- A hantavirose é uma doença grave causada pelo hantavírus, transmitido principalmente por roedores; no Brasil é considerada emergência de saúde pública pela alta letalidade.
- A principal via de contágio é a inalação de aerossóis em locais fechados; atividades como varrer galpões ou casas de campo aumentam o risco; também há contato com mucosas e, raramente, mordidas de roedores.
- O período de incubação varia de três a sessenta dias, com média de quatorze; os primeiros sintomas se parecem com gripe ou dengue e incluem febre alta, dores pelo corpo, dor de cabeça, cansaço e náuseas; pode evoluir para a Síndrome Cardiopulmonar pelo Hantavírus, com dispneia e queda de pressão.
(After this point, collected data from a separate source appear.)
Lemma NewMountPod_mount_path_witness :
  exists pod, GetMountPathOfPod pod = Ok ("/jfs/pvc-1-abcdef", "pvc-1-abcdef").
Proof.
  pose proof (exec_runs (S := jfs) serve empty_cluster (NewMountPod placed_sample mount_name)) as Hr.
  destruct (out_in empty_cluster (NewMountPod placed_sample mount_name)) as [[pod s']|] eqn:Ho.
  - exists pod. apply (NewMountPod_mount_path placed_sample mount_name _ pod s' "" "pvc-1-abcdef" [] Hr).
    + by split.
    + reflexivity.
    + reflexivity.
    + intros Hce. exfalso. by vm_compute in Hce.
    + by repeat constructor.
  - exfalso. revert Ho. by vm_compute.
Defined.

Lemma NewMountPod_volumes_consistent_witness :
  exists pod, length (Volumes (p_spec pod)) = 3%nat /\ NoDup (map v_name (Volumes (p_spec pod))).
Proof.
  pose proof (exec_runs (S := jfs) serve empty_cluster (NewMountPod placed_sample mount_name)) as Hr.
  assert (match out_in empty_cluster (NewMountPod placed_sample mount_name) with
          | Done (pod, _) => length (Volumes (p_spec pod)) = 3%nat | _ => False end) as Hl by by vm_compute.
  destruct (out_in empty_cluster (NewMountPod placed_sample mount_name)) as [[pod s']|]; [|done].
  exists pod. split; [done|]. apply (NewMountPod_volumes_consistent placed_sample mount_name _ pod s' Hr).
Defined.

(** A setting with secrets. *)
Definition secret_setting : JfsSetting :=
  match ParseSetting (Some (<[ "name" := "myjfs" ]> (<[ "secretkey" := "s3cret" ]>
                              {[ "metaurl" := "redis://:pw@localhost" ]}))) None [] true None None with
  | Ok s => s
  | Err _ => empty_setting
  end.

Lemma NewMountPod_hides_secrets_witness :
  SecretKey secret_setting = "s3cret" /\
  out_in empty_cluster (NewMountPod secret_setting "m") <> Halted NoFuel /\
  match out_in empty_cluster (NewMountPod secret_setting "m") with
  | Done (pod, _) =>
      exists s'', runs (NewMountPod (redact secret_setting) "m")
                    (trace_in empty_cluster (NewMountPod secret_setting "m")) (Done (pod, s''))
  | Halted _ => False
  end.
Proof.
  split; [by vm_compute|].
  pose proof (exec_runs (S := jfs) serve empty_cluster (NewMountPod secret_setting "m")) as Hr.
  assert (match out_in empty_cluster (NewMountPod secret_setting "m") with Done _ => True | _ => False end) as Ho
    by by vm_compute.
  destruct (out_in empty_cluster (NewMountPod secret_setting "m")) as [[pod s']|]; [|done].
  split; [done|]. exact (NewMountPod_hides_secrets secret_setting "m" _ pod s' Hr).
Defined.

(** ** The provider *)

Lemma JfsUnmount_safe_witness :
  let p := JfsUnmount 2 "pvc-1" sample_target in
  let t := trace_in unmounted_cluster p in
  happens (S := jfs) (fun e => is_delete_pod (projT1 e)) t = true /\
  forall t1 e t2, t = t1 ++ e :: t2 -> unmount_writes sample_target t1 (projT1 e).
Proof.
  split; [by vm_compute|].
  exact (proj2 (JfsUnmount_safe 2 "pvc-1" sample_target) eq_refl _ _
           (exec_runs (S := jfs) serve unmounted_cluster _)).
Defined.

Definition ee_secrets (key : string) : smap :=
  <[ "name" := "vol" ]> (<[ "token" := key ]> {[ "secretkey" := key ]}).

Lemma commands_hide_secrets_witness :
  let p s := AuthFs (Some s) empty_setting false in
  let t := trace_in empty_cluster (p (ee_secrets "aaa")) in
  let cmd := "/usr/bin/juicefs auth vol --token=${token} --secret-key=${secretkey}" in
  exists s2, runs (p (ee_secrets "bbb")) t (Done (s2, Ok cmd)).
Proof.
  assert (same_public (ee_secrets "aaa") (ee_secrets "bbb")) as Hs.
  { intros k. unfold ee_secrets. destruct (decide (k = "token")) as [->|H1]; [by vm_compute|].
    destruct (decide (k = "secretkey")) as [->|H2]; [by vm_compute|].
    destruct (decide (k = "name")) as [->|H3]; [by vm_compute|].
    rewrite !lookup_insert_ne, !lookup_singleton_ne by done. by destruct (bool_decide _). }
  pose proof (exec_runs (S := jfs) serve empty_cluster (AuthFs (Some (ee_secrets "aaa")) empty_setting false)) as Hr.
  assert (match out_in empty_cluster (AuthFs (Some (ee_secrets "aaa")) empty_setting false) with
          | Done (_, r) => r = Ok "/usr/bin/juicefs auth vol --token=${token} --secret-key=${secretkey}"
          | Halted _ => False end) as Ho by by vm_compute.
  destruct (out_in empty_cluster (AuthFs (Some (ee_secrets "aaa")) empty_setting false)) as [[s1 r]|]; [|done].
  assert (g_ByProcess = false) as Hb by reflexivity.
  assert (same_public_options (FormatOptions empty_setting) (FormatOptions empty_setting)) as Hf
    by (split; [done|constructor]).
  subst r. apply (proj1 (commands_hide_secrets (ee_secrets "aaa") (ee_secrets "bbb") empty_setting empty_setting
                           false _ Hb Hs eq_refl Hf) s1). exact Hr.
Defined.

Lemma parseVersion_String_witness :
  let v := {| Major := 4; Minor := 9; Patch := 0; Tag := "rc.1" |} in
  version_String v = "4.9.0-rc.1" /\ parseVersion "4.9.0-rc.1" = Ok v.
Proof.
  split; [reflexivity|]. apply (parseVersion_String {| Major := 4; Minor := 9; Patch := 0; Tag := "rc.1" |}).
  split_and!; simpl; (lia || done).
Defined.

Lemma validTarget_safe_witness :
  runs (validTarget sample_target) [] (Done None) /\
  exists dir, kubelet_dir = Some dir /\ (sample_target = dir \/ exists rest, sample_target = dir +:+ "/pods/" +:+ rest).
Proof.
  assert (runs (validTarget sample_target) [] (Done None)) as Hr by by vm_compute.
  split; [exact Hr|]. apply (proj1 (validTarget_safe sample_target) [] Hr). reflexivity.
Defined.


Lemma validOptions_space_witness :
  validOptions ["buffer-size =99999999999"] ∅ = Ok ["buffer-size=99999999999"].
Proof. apply (validOptions_space ∅ "99999999999"); reflexivity. Defined.

(** A target bound to the file system (device 7), and another mount after it. *)
Definition bound_cluster : cluster :=
  let mi m p := {| mi_minor := m; mi_root := "/"; mi_mountPoint := p |} in
  {| cl_pods := ∅; cl_secrets := ∅; cl_jobs := ∅; cl_stats := ∅;
     cl_mounts := [mi 7 "/jfs/pvc-1"; mi 7 sample_target; mi 9 "/run/user"]; cl_nodes := [];
     cl_outputs := ∅; cl_clock := 0; cl_pvs := [] |}.
Definition sample_fs : Jfs :=
  {| fs_Name := "vol"; fs_MountPath := "/jfs/pvc-1"; fs_Options := []; fs_Setting := empty_setting |}.

Definition table_answer (e : event jfs) : option (res (list MountInfo)) :=
  match e with existT c a => match c return jfs_answer c -> option (res (list MountInfo)) with
                             | ParseMountInfo => Some | _ => fun _ => None end a end.

(** The target is already bound, and is unmounted all the same. *)
Lemma BindTarget_plan_witness :
  let t := trace_in bound_cluster (BindTarget sample_fs "/jfs/pvc-1/pvc-1" sample_target) in
  exists r t' o, t = ev (S := jfs) ParseMountInfo (Ok (cl_mounts bound_cluster)) :: ev (S := jfs) (LazyUmount sample_target) r :: t' /\
    binds "/jfs/pvc-1/pvc-1" sample_target t' o.
Proof.
  destruct (BindTarget_plan sample_fs "/jfs/pvc-1/pvc-1" sample_target _ _
              (exec_runs (S := jfs) serve bound_cluster _)) as (r & t' & Ht & Hr).
  assert (head (trace_in bound_cluster (BindTarget sample_fs "/jfs/pvc-1/pvc-1" sample_target)) =
    Some (ev (S := jfs) ParseMountInfo (Ok (cl_mounts bound_cluster)))) as Hh by (vm_compute; reflexivity).
  rewrite Ht in Hh. injection Hh as Hh. apply (f_equal table_answer) in Hh. injection Hh as ->.
  destruct Hr as [_ Hr]. destruct Hr as (m & Hm & _ & Hr); [by left|].
  destruct Hr as (l & z & Hl & _ & Hr); [right; by left|].
  assert (mi_minor m = 7) as Hm7.
  { destruct Hm as (l1 & l2 & Hm & Hp & _). assert (m ∈ l1 ++ m :: l2) as Hin by set_solver. rewrite <-Hm in Hin.
    repeat (apply elem_of_cons in Hin as [->|Hin]; [reflexivity || discriminate Hp|]). by apply elem_of_nil in Hin. }
  assert (z = {| mi_minor := 9; mi_root := "/"; mi_mountPoint := "/run/user" |}) as ->.
  { apply (f_equal last) in Hl. rewrite last_snoc in Hl. by injection Hl. }
  destruct Hr as (r' & t'' & -> & Hb); [by rewrite Hm7|]. by exists r', t'', (out_in bound_cluster (BindTarget sample_fs "/jfs/pvc-1/pvc-1" sample_target)).
Defined.

Lemma SetQuota_rounds_down_witness :
  exists c, 1 <= c /\ c * 2 ^ 30 <= 5368709121 < (c + 1) * 2 ^ 30.
Proof.
  destruct (proj2 (SetQuota_rounds_down (Some {[ "name" := "vol" ]}) empty_setting "/pvc-1" 5368709121))
    as (c & Hc & Hb & _); [lia|]. exists c. split; [exact Hc|exact Hb].
Defined.

Lemma ParseToBytes_exact_witness : ParseToBytes "300" = Ok (300 * 2 ^ 20) /\ ParseToBytes "2G" = Ok (2 * 2 ^ 30).
Proof.
  split.
  - apply (proj1 (ParseToBytes_exact 300 ltac:(lia))). lia.
  - apply (proj2 (ParseToBytes_exact 2 ltac:(lia)) (Ascii.ascii_of_nat 71) 30); [reflexivity|lia].
Defined.

(** Two mounts of one device: the file system and the target. *)
Definition proc_table : string :=
  "10 1 0:7 / /var/lib/jfs/v rw - fuse.juicefs JuiceFS:v rw" +:+ newline +:+
  "11 1 0:7 / /data rw - fuse.juicefs JuiceFS:v rw" +:+ newline.
Definition two_mounts : cluster :=
  {| cl_pods := ∅; cl_secrets := ∅; cl_jobs := ∅;
     cl_stats := {[ "/data" := {| fi_perm := 511; fi_stat := Some (1, 7); fi_dir := true |} ]};
     cl_mounts := [{| mi_minor := 7; mi_root := "/"; mi_mountPoint := "/data" |}]; cl_nodes := [];
     cl_outputs := {[ "cat /proc/self/mountinfo" := proc_table ]}; cl_clock := 0; cl_pvs := [] |}.


Lemma ce_jmount_ready_witness :
  let p := ce_jmount 2 "redis://localhost" "/data" [] ∅ in
  exists t0 fi dev, trace_in two_mounts p = t0 ++ [ev (S := jfs) (Stat "/data") (Ok fi)] /\ fi_stat fi = Some (1, dev).
Proof.
  assert (out_in two_mounts (ce_jmount 2 "redis://localhost" "/data" [] ∅) = Done None) as Ho by by vm_compute.
  apply (ce_jmount_ready 2 "redis://localhost" "/data" [] ∅). rewrite <- Ho.
  apply (exec_runs (S := jfs) serve two_mounts).
Defined.
(* ===== verification/DashboardSyncWitnesses.v ===== *)
(** * Witnesses of the dashboard's indexes

    An app pod and a mount pod are indexed; and what a name that cannot be read
    does to an index. *)
From S2P Require Import Prelude.
From S2P Require Import GoStrings.
From S2P Require Import K8s.
From S2P Require Import Prog.
From S2P Require Import Effects.
From S2P Require Import Config.
From S2P Require Import Util.
From S2P Require Import MountTable.
From S2P Require Import Dashboard.
From S2P Require Import DashboardFacts.
From S2P Require Import DashboardSync.
From S2P Require Import DashboardWitnesses.
From stdpp Require Import sorting.
#[local] Open Scope Z_scope.
#[local] Open Scope go_scope.

(** ** Following the cluster *)

(** An app pod and a mount pod appear, are worked off, and the app pod goes. *)
Definition labelled (name uid : string) (created : Z) (l : smap) : Pod :=
  let p := born name uid created in with_meta (with_labels (Some l) (p_meta p)) p.
Definition app_one : Pod := labelled "app" "uid-1" 1 {[ UniqueId := "pvc-1" ]}.
Definition mount_two : Pod := labelled "mount" "uid-2" 2 {[ "app.kubernetes.io/name" := "juicefs-mount" ]}.
Definition app_name_ : NamespacedName := ("default", "app").
Definition mount_name_ : NamespacedName := ("default", "mount").
Definition first_cache : gmap NamespacedName Pod := {[ app_name_ := app_one ]}.
Definition shown_cache : gmap NamespacedName Pod := <[ mount_name_ := mount_two ]> first_cache.
(** The uids and their names. *)
Definition name_of_uid (u : string) : NamespacedName := if bool_decide (u = "uid-1") then app_name_ else mount_name_.
Abbreviation steps calm := (board_step name_of_uid calm).

(** The worker is at the app pod, with its index locked, when the mount pod is
    created; then it works off the mount pod. *)
Definition fetched_app : worker := Judging app_name_ app_one (Ret true).
Definition board_1 : board :=
  {| b_cache := first_cache; b_events := []; b_queue := ({[ app_name_ ]} ∪ ∅) ∖ {[ app_name_ ]}; b_work := fetched_app; b_api := NewAPI |}.
Definition api_2 : API := set_app (fun _ => [app_name_]) NewAPI.
Definition api_3 : API := set_sys (fun _ => [mount_name_]) api_2.
Definition board_3 : board :=
  {| b_cache := shown_cache; b_events := []; b_queue := ({[ mount_name_ ]} ∪ b_queue board_1) ∖ {[ mount_name_ ]}; b_work := Idle; b_api := api_3 |}.

Lemma first_identified : identified name_of_uid first_cache.
Proof. unfold first_cache. by intros n p [<- <-]%lookup_singleton_Some. Qed.

Lemma board_1_reachable calm : board_reachable name_of_uid calm first_cache board_1.
Proof.
  unfold board_reachable, board_of.
  assert (elements (dom first_cache : gset NamespacedName) = [app_name_]) as -> by (vm_compute; reflexivity).
  eapply rtc_l; [by eapply (change_handled _ _ _ app_name_ [])|]. cbn.
  eapply rtc_l; [apply (name_taken _ _ _ app_name_); [done|cbn; set_solver|by constructor]|]. cbn.
  eapply rtc_l; [apply worker_moved; [by apply (pod_fetched _ _ app_one)|by constructor]|]. apply rtc_refl.
Qed.

Lemma board_3_reachable : board_reachable name_of_uid true first_cache board_3.
Proof.
  unfold board_reachable. etrans; [apply (board_1_reachable true)|].
  eapply rtc_l; [apply worker_moved; [by apply index_locked|by constructor]|]. cbn.
  eapply rtc_l; [apply (pod_changed _ _ _ mount_name_ mount_two); [done|]|].
  { intros _. split; [done|]. split; [by constructor|]. intros o Ho. by vm_compute in Ho. }
  cbn. eapply rtc_l; [by eapply (change_handled _ _ _ mount_name_ [])|]. cbn.
  eapply rtc_l; [apply worker_moved; [by apply (pod_indexed _ _ _ [app_name_])|by constructor]|]. cbn.
  eapply rtc_l; [apply (name_taken _ _ _ mount_name_); [done|cbn; set_solver|by constructor]|]. cbn.
  eapply rtc_l; [apply worker_moved; [by apply (pod_fetched _ _ mount_two)|by constructor]|]. cbn.
  eapply rtc_l; [apply worker_moved; [by apply index_locked|by constructor]|]. cbn.
  eapply rtc_l; [apply worker_moved; [by apply (pod_indexed _ _ _ [mount_name_])|by constructor]|]. apply rtc_refl.
Qed.

Lemma dashboard_follows_witness :
  settled app_name_ board_3 /\ app_name_ ∈ appIndexes (b_api board_3) /\ NoDup (appIndexes (b_api board_3)) /\
  (exists p, b_cache board_3 !! app_name_ = Some p /\ isAppPod p = true /\ is_deleted p = false).
Proof.
  assert (forall n p, first_cache !! n = Some p -> orderly p = true) as Hord.
  { unfold first_cache. intros n p Hl. apply lookup_singleton_Some in Hl as [_ <-]. reflexivity. }
  assert (no_deletion (b_events board_3)) as Hnd by constructor.
  assert (settled app_name_ board_3) as Hs.
  { split; [split|discriminate]; [intros Hin; inversion Hin|]. apply (bool_decide_unpack _). vm_compute. exact I. }
  destruct (dashboard_follows name_of_uid true first_cache board_3 first_identified board_3_reachable) as [_ Hcalm].
  destruct (Hcalm eq_refl Hord Hnd) as ((_ & Hd & _) & Happs & _).
  assert (app_name_ ∈ appIndexes (b_api board_3)) as Hin by (left).
  split; [exact Hs|]. split; [exact Hin|]. split; [exact Hd|]. apply Happs; [exact Hs|exact Hin].
Defined.

(** The app pod is deleted, and its deletion handled, between the worker's
    reading of it and the lock of the index: its name stays in the index. *)
Example stale_entry :
  exists b, board_reachable name_of_uid false first_cache b /\ settled app_name_ b /\ b_cache b !! app_name_ = None /\
    b_events b = [] /\ app_name_ ∈ appIndexes (b_api b).
Proof.
  eexists. split; [|split_and!].
  - unfold board_reachable. etrans; [apply (board_1_reachable false)|].
    eapply rtc_l; [by apply (pod_deleted _ _ _ app_name_ app_one app_one)|]. cbn.
    eapply rtc_l; [by eapply (deletion_handled _ _ _ app_one [])|]. cbn.
    eapply rtc_l; [apply worker_moved; [by apply index_locked|done]|]. cbn.
    eapply rtc_l; [apply worker_moved; [by apply (pod_indexed _ _ _ [app_name_])|done]|]. apply rtc_refl.
  - split; [split|discriminate]; [intros Hin; inversion Hin|]. apply (bool_decide_unpack _). vm_compute. exact I.
  - reflexivity.
  - reflexivity.
  - left.
Qed.

(** ** A name that cannot be read *)

Definition at_default (n : string) : NamespacedName := ("default", n).
Definition read_ (p : Pod) : event jfs := ev (S := jfs) (GetPod Caller (Name (p_meta p)) "default") (Ok p).
Definition unread (n : string) : event jfs := ev (S := jfs) (GetPod Caller n "default") (Err (APIError NotFound "not found")).

(** The pods [a], [b], [c] were created in this order, [x] is gone.  Indexing
    [b] removes [x] and puts [b] in front of [a]; the next event of [b] indexes
    it a second time, and its deletion removes one of the two. *)
Example stale_duplicates :
  let a := born "a" "uid-a" 1 in
  let b := born "b" "uid-b" 2 in
  let c := born "c" "uid-c" 3 in
  runs (index_pod b [at_default "a"; at_default "x"; at_default "c"]) [read_ c; unread "x"]
    (Done [at_default "b"; at_default "a"; at_default "c"]) /\
  runs (index_pod b [at_default "b"; at_default "a"; at_default "c"]) [read_ c; read_ a]
    (Done [at_default "b"; at_default "a"; at_default "b"; at_default "c"]) /\
  removeIndex (at_default "b") [at_default "b"; at_default "a"; at_default "b"; at_default "c"] =
    [at_default "a"; at_default "b"; at_default "c"].
Proof.
  split_and!; [do 2 (eexists _, _; split; [reflexivity|]); by split..|reflexivity].
Qed.

(** A new CSI node pod of a host is forgotten with its predecessor. *)
Definition csi_node_pod (name : string) : Pod :=
  let p := labelled name name 1 (<[ "app" := "juicefs-csi-node" ]> {[ "app.kubernetes.io/name" := "juicefs-csi-driver" ]}) in
  {| p_meta := p_meta p; p_spec := with_placement "node-1" "" "" (p_spec p); p_status := p_status p |}.
Example csi_node_forgotten :
  let known := remember_csi_node (csi_node_pod "new") (remember_csi_node (csi_node_pod "old") NewAPI) in
  csiNodeIndex known !! "node-1" = Some ("default", "new") /\
  csiNodeIndex (PodDeleted known (csi_node_pod "old")).1 !! "node-1" = None.
Proof. vm_compute. done. Qed.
- O diagnóstico é feito por clínicos com base nos sintomas e histórico de exposição; exames de sangue confirmam anticorpos ou material genético do vírus; o tratamento é hospitalar, e em casos graves pode exigir UTI, ventilação assistida, monitoramento cardíaco e hemodiálise se houver falência renal.
- A prevenção envolve controle de roedores e medidas de higiene: limpeza segura com panos úmidos, ventilação de ambientes, remoção de entulhos e armazenamento adequado de alimentos; procure atendimento médico se houver febre e falta de ar após exposição.
A hantavirose é uma doença infecciosa grave causada pelo hantavírus, transmitido principalmente por roedores silvestres. No Brasil, é encarada como uma emergência de saúde pública pela elevada letalidade associada. O contágio ocorre quando há inalação de aerossóis com secreções de roedores ou contato direto com mãos não lavadas. Não há antiviral específico; o tratamento é de suporte hospitalar, com foco na monitorização e na UTI quando necessário.
A doença evolui rapidamente para quadros severos, o que torna o diagnóstico precoce crucial. A confirmação envolve avaliação clínica, histórico de exposição a roedores e exames que detectam anticorpos ou material genético do vírus. A hospitalização é comum, com uso de ventilação mecânica, monitorização cardíaca e, se necessário, diálise.
Transmissão
A via principal de contágio é a inalação de poeira contaminada pelas fezes, urina ou saliva de roedores. Atividades em galpões, silos ou casas de campo fechadas elevam o risco. Também pode haver transmissão por contato com mucosas ou, em raros casos, por mordidas de roedores.
Sintomas e evolução
O período de incubação varia de 3 a 60 dias, com média de 14 dias. Sinais iniciais lembram gripe ou dengue e incluem febre, dor de cabeça, mialgia, cansaço e náuseas. Avança para a Síndrome Cardiopulmonar pelo Hantavírus, com tosse seca, taquicardia, hipotensão e dispneia.
Diagnóstico e tratamento
O diagnóstico envolve avaliação clínica e histórico de exposição, seguido de exames sorológicos ou moleculares. O manejo ocorre exclusivamente em ambiente hospitalar, com suporte ventilatório, monitoramento cardíaco e renal. Em casos graves, entra a hemodiálise.
Prevenção
A prevenção depende do controle de roedores e de higiene ambiental. Medidas incluem limpeza com umidade e soluções apropriadas, ventilação de ambientes antes da limpeza, eliminação de entulhos, armazenamento adequado de alimentos e uso de membros da família de forma segura durante atividades de limpeza. Quem esteve em áreas rurais e apresenta febre ou falta de ar deve procurar atendimento médico imediato.